WORK TO COMPLETE
Return all entries below exactly. Skip nothing.

Extracted data entries:
(* ===== verification/Breaker.v ===== *)
(** * The circuit breaker (go/core/breaker)

    The [circuit] state machine, the [Breaker] around it with its byte and
    operation budgets, actions and statistics, and the wrap helpers.  Clock
    readings are arguments: a method of the circuit that may read the clock twice
    takes both, a method of the breaker takes one, as under a clock that stands
    still within a call.  failsafe-go's timeout, bulkhead and rate limiter are
    parameters: what they answer to the no-op [Allow] runs through them is an
    argument.  Logging is left out (the log line of a call let through under
    [Warn] calls [State], which finds the cooldown already expired by [Allow]);
    published transitions are recorded in order. *)

From S2P Require Import Prelude.

Local Open Scope Z_scope.

(** ** The circuit *)

Inductive State := Closed | Open | HalfOpen.

#[export] Instance State_eq_dec : EqDecision State.
Proof. solve_decision. Defined.

Record transition := mkTransition { t_from : State; t_to : State; t_manual : bool }.

Record circuit := mkCircuit {
  failureThreshold : Z;
  successThreshold : Z;
  delay : Z;
  state : State;
  openedAt : Z;
  failures : Z;
  successes : Z;
  permits : Z;
}.

Definition newCircuit (failureThreshold successThreshold delay : Z) : circuit :=
  mkCircuit failureThreshold successThreshold delay Closed 0 0 0 0.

TASK RESULT
(* ===== verification/Breaker.v ===== *)
(** * The circuit breaker (go/core/breaker)

    The [circuit] state machine, the [Breaker] around it with its byte and
    operation budgets, actions and statistics, and the wrap helpers.  Clock
    readings are arguments: a method of the circuit that may read the clock twice
    takes both, a method of the breaker takes one, as under a clock that stands
    still within a call.  failsafe-go's timeout, bulkhead and rate limiter are
    parameters: what they answer to the no-op [Allow] runs through them is an
    argument.  Logging is left out (the log line of a call let through under
    [Warn] calls [State], which finds the cooldown already expired by [Allow]);
    published transitions are recorded in order. *)

From S2P Require Import Prelude.

Local Open Scope Z_scope.

(** ** The circuit *)

Inductive State := Closed | Open | HalfOpen.

#[export] Instance State_eq_dec : EqDecision State.
Proof. solve_decision. Defined.

Record transition := mkTransition { t_from : State; t_to : State; t_manual : bool }.

Record circuit := mkCircuit {
  failureThreshold : Z;
  successThreshold : Z;
  delay : Z;
  state : State;
  openedAt : Z;
  failures : Z;
  successes : Z;
  permits : Z;
}.

Definition newCircuit (failureThreshold successThreshold delay : Z) : circuit :=
  mkCircuit failureThreshold successThreshold delay Closed 0 0 0 0.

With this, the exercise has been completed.